Metode Perhitungan Pelepasan Karbon Menggunakan Pendekatan Transfer benefit (Ruitenbeek dalam Glover dan Timothy, 1999)

Jumlah Pelepasan Karbon sebanyak 27,21 ton akibat kebakaran hutan dan lahan tahun 1997. Nilai kerugian Rp. 1.550.970/ha dengan total kerugian Rp. 20,04 milyar rupiah (harga tahun 1997) dan Rp. 2.312.850/ha dengan total nilai Rp. 29,89 milyar (tahun 2003).

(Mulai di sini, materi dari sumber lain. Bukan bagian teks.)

(** The second half of the body of the loop frees the holder it was
    given and no other, leaves the queue alone, and writes the IV only on
    the path that encrypts for a Gen 7 server. *)
Lemma sendHolder_frees (P : Program) (H : Input_h) (t : Turn)
    (encryptedControlStream : bool) (holder : PACKET_HOLDER)
    (encryptedBuffer encryptedBuffer' : list Z) (g g' : Globals)
    (cg cg' : ControlStream.Globals) (returns : bool) (evs : list event) :
  sendHolder P H t encryptedControlStream holder encryptedBuffer g cg =
    Ok (returns, encryptedBuffer', g', cg', evs) ->
  frees evs = [holder] /\ packetQueue g' = packetQueue g /\
  initialized g' = initialized g /\
  (encryptedControlStream = true \/ nth 0 (AppVersionQuad P) 0 < 7 ->
   currentAesIv g' = currentAesIv g).
Proof.
  unfold sendHolder. destruct encryptedControlStream.
  - destruct (ControlStream.sendInputPacketOnControlStream _ _ _ _ _)
      as [[[err cg1] evs1]| |]; try discriminate.
    cbn [bind]. destruct (err <? 0); intros [= <- <- <- <- <-];
      rewrite !frees_app, frees_map; now repeat split.
  - pose proof (encryptData_keeps P t (bytes_of_PACKET H (packet holder))
                  (packetLength holder) (skipn 4 encryptedBuffer)
                  (MAX_INPUT_PACKET_SIZE - 4) g) as Hkeeps.
    destruct (encryptData P t _ _ _ _ g) as [[[err ct] size] g1].
    cbn [snd] in Hkeeps. destruct Hkeeps as (Hq & Hinit & Hiv).
    destruct (err =? 0); cbn [negb];
      [|intros [= <- <- <- <- <-]; repeat split; auto].
    destruct (nth 0 (AppVersionQuad P) 0 <? 5) eqn:H5.
    + destruct (send_result t <=? 0); intros [= <- <- <- <- <-]; repeat split; auto.
    + destruct (nth 0 (AppVersionQuad P) 0 >=? 7) eqn:H7; cbn [andb].
      * rewrite Z.geb_leb in H7. apply Z.leb_le in H7.
        destruct (ControlStream.sendInputPacketOnControlStream _ _ _ _ _)
          as [[[err' cg1] evs1]| |]; try discriminate.
        cbn [bind].
        destruct (to_uint32 size >=? 16 + 16);
          (destruct (err' <? 0); intros [= <- <- <- <- <-];
           change (frees (free holder :: ?l)) with (holder :: frees l);
           rewrite ?frees_app, frees_map; repeat split; auto;
           intros [[=] | Hlt]; lia).
      * destruct (ControlStream.sendInputPacketOnControlStream _ _ _ _ _)
          as [[[err' cg1] evs1]| |]; try discriminate.
        cbn [bind].
        destruct (err' <? 0); intros [= <- <- <- <- <-];
          change (frees (free holder :: ?l)) with (holder :: frees l);
          rewrite ?frees_app, frees_map; repeat split; auto.
Qed.

(** X15. Whatever the transport and the cipher answer, a run of the send
    thread frees as many packet holders as it takes off the queue, what
    it leaves in the queue is the end of what was there, and it does not
    write [initialized]. The session IV is written only when the thread
    encrypts input packets itself for a server of Gen 7: on the unified
    path and for every server before Gen 7 it stays as it is. *)
Theorem send_thread_frees_what_it_takes (P : Program) (H : Input_h)
    (turns : list Turn) (encryptedBuffer encryptedBuffer' : list Z)
    (g g' : Globals) (cg cg' : ControlStream.Globals) (evs : list event) :
  inputSendThreadProc P H turns encryptedBuffer g cg =
    Ok (encryptedBuffer', g', cg', evs) ->
  took (length (frees evs)) g g' /\
  initialized g' = initialized g /\
  (APP_VERSION_AT_LEAST P 7 1 431 = true \/ nth 0 (AppVersionQuad P) 0 < 7 ->
   currentAesIv g' = currentAesIv g).
Proof.
  revert encryptedBuffer encryptedBuffer' g g' cg cg' evs.
  induction turns as [|t turns IH]; intros buf buf' g g' cg cg' evs;
    cbn [inputSendThreadProc].
  - intros [= <- <- <- <-]. split; [apply took_0 | now split].
  - destruct (PltIsThreadInterrupted t);
      [intros [= <- <- <- <-]; split; [apply took_0 | now split]|].
    unfold LbqWaitForQueueElement.
    destruct (shutdown (packetQueue g)) eqn:Hs;
      [intros [= <- <- <- <-]; split; [apply took_0 | now split]|].
    destruct (items (packetQueue g)) as [|x l] eqn:Hi;
      [intros [= <- <- <- <-]; split; [apply took_0 | now split]|].
    destruct (batch_takes P H x (set_packetQueue (with_items (packetQueue g) l) g))
      as (holder & g1 & frees1 & n & -> & Ht & (Hiv1 & Hinit1 & _) & Hf & Hl).
    cbn [set_packetQueue initialized currentAesIv] in Hiv1, Hinit1.
    destruct (sendHolder P H t (APP_VERSION_AT_LEAST P 7 1 431) holder buf g1 cg)
      as [[[[[returns buf2] g2] cg2] evs2]| |] eqn:Hsend; try discriminate.
    cbn [bind].
    destruct (sendHolder_frees P H t _ holder buf buf2 g1 g2 cg cg2 returns evs2 Hsend)
      as (Hf2 & Hq2 & Hinit2 & Hiv2).
    assert (took (S n) g g2) as Ht2.
    { apply (took_S n g g2 x l Hi). unfold took in *. now rewrite Hq2. }
    destruct returns.
    + intros [= <- <- <- <-]. rewrite frees_app, Hf2, length_app, Hf.
      cbn [length]. rewrite Nat.add_1_r. split; [exact Ht2|].
      split; [congruence|]. intros Hpath. rewrite (Hiv2 Hpath). exact Hiv1.
    + destruct (inputSendThreadProc P H turns buf2 g2 cg2)
        as [[[[buf3 g3] cg3] evs3]| |] eqn:Hrest; try discriminate.
      cbn [bind]. intros [= <- <- <- <-].
      destruct (IH buf2 buf3 g2 g3 cg2 cg3 evs3 Hrest) as (Ht3 & Hinit3 & Hiv3).
      rewrite !frees_app, Hf2, !length_app, Hf. cbn [length].
      replace (n + (1 + length (frees evs3)))%nat with (S n + length (frees evs3))%nat
        by lia.
      split; [exact (took_trans _ _ g g2 g3 Ht2 Ht3)|].
      split; [congruence|]. intros Hpath.
      rewrite (Hiv3 Hpath), (Hiv2 Hpath). exact Hiv1.
Qed.

(** The theorem of X15 on the send thread of an encrypted Gen 7 session
    with three moves by (30000, 0) queued: it takes and frees the
    three. *)
Lemma send_thread_frees_what_it_takes_witness :
  let '(_, g', _, evs) := Scenario.sent_three_moves in
  length (frees evs) = 3%nat /\
  took 3 (Example.three_moves Example.gen7enc) g' /\
  initialized g' = true /\
  currentAesIv g' = currentAesIv (Example.three_moves Example.gen7enc).
Proof.
  split; [reflexivity|].
  destruct (send_thread_frees_what_it_takes Example.gen7enc Example.input_h
              [Example.turn_ok 40; Example.turn_ok 40; Example.turn_ok 40;
               Example.turn_ok 40]
              (repeat 0xAA 128) (fst (fst (fst Scenario.sent_three_moves)))
              (Example.three_moves Example.gen7enc)
              (snd (fst (fst Scenario.sent_three_moves)))
              (ControlStream.initializeControlStream Example.gen7enc)
              (snd (fst Scenario.sent_three_moves))
              (snd Scenario.sent_three_moves))
    as (Htook & Hinit & Hiv).
  - vm_compute. reflexivity.
  - split; [exact Htook|]. split; [exact Hinit|]. apply Hiv. left. reflexivity.
Defined.

(** *** The functions that queue events *)

(** X16. Once stopInputStream has cleared [initialized] and shut the
    queue down, every function that sends an event returns -2 without
    allocating or queueing anything, and the send thread returns at the
    head of its next turn without sending or freeing anything: the
    holders still queued stay in the queue. *)
Theorem stopped_stream_takes_no_event (P : Program) (H : Input_h)
    (E : Input_h_events) (g : Globals) :
  let g' := snd (stopInputStream g) in
  fst (stopInputStream g) = 0 /\
  items (packetQueue g') = items (packetQueue g) /\
  (forall malloc_succeeds c, LiSend P H E malloc_succeeds c g' = (-2, g', [])) /\
  (forall turns encryptedBuffer cg,
     inputSendThreadProc P H turns encryptedBuffer g' cg =
       Ok (encryptedBuffer, g', cg, [])).
Proof.
  cbn [stopInputStream snd fst]. split; [reflexivity|]. split; [reflexivity|]. split.
  - intros m []; reflexivity.
  - intros [|t turns] buf cg; [reflexivity|]. cbn [inputSendThreadProc].
    now destruct (PltIsThreadInterrupted t).
Qed.

Lemma set_packetQueue_same (g : Globals) : set_packetQueue (packetQueue g) g = g.
Proof. now destruct g. Qed.
(** The result record written by the pausable [processRouteOptimization]. *)
Definition pausable_new_route (m : msg) (r : Pausable.RouteRequest.t) (routeId : Z)
    : Pausable.OptimizedRoute.t :=
  Pausable.OptimizedRoute.mk routeId (Pausable.RouteRequest.requester r)
    (Pausable.RouteRequest.maxTravelDistance r)
    (FHE.mul64 (FHE.asEuint64 (Pausable.RouteRequest.maxTravelDistance r))
               (FHE.asEuint64 (Pausable.RouteRequest.maxTravelDistance r)))
    (FHE.asEuint8 30) true (block_timestamp m)
    (identity_order (Pausable.RouteRequest.locationCount r)) false.

(** An optimized route with its [finalized] flag set. *)
Definition pausable_finalized (o : Pausable.OptimizedRoute.t) : Pausable.OptimizedRoute.t :=
  Pausable.OptimizedRoute.mk (Pausable.OptimizedRoute.routeId o)
    (Pausable.OptimizedRoute.requester o) (Pausable.OptimizedRoute.totalDistance o)
    (Pausable.OptimizedRoute.totalDistanceSquared o)
    (Pausable.OptimizedRoute.estimatedTime o) (Pausable.OptimizedRoute.isConfidential o)
    (Pausable.OptimizedRoute.createdAt o) (Pausable.OptimizedRoute.locationOrder o) true.

(** * Concrete scenarios

    The accounts and calls of section 8 of the specification and of the
    repository's test file: an owner deploys, [requester1] submits the three
    locations (100,150), (200,250), (300,350), the owner processes. *)
Definition owner_msg : msg := mk_msg 1 1000 10.
Definition requester1 : msg := mk_msg 2 1000 10.
Definition unauthorized : msg := mk_msg 3 1000 10.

Sumber: Lampiran 4 sampai dengan Lampiran 9

Keterangan : * Pilihan metode yang digunakan dalam penilaian selanjutnya

(1) Pendugaan Biomas Tanaman Karet menggunakan persamaan Ln (B) = -9.25665 + 1.527727 ln (dbh) + 3.306899 ln (T) (Tampubolon et al. 2001)

(2) Kandungan Karbon 50% dari Biomas (Brown, 1997)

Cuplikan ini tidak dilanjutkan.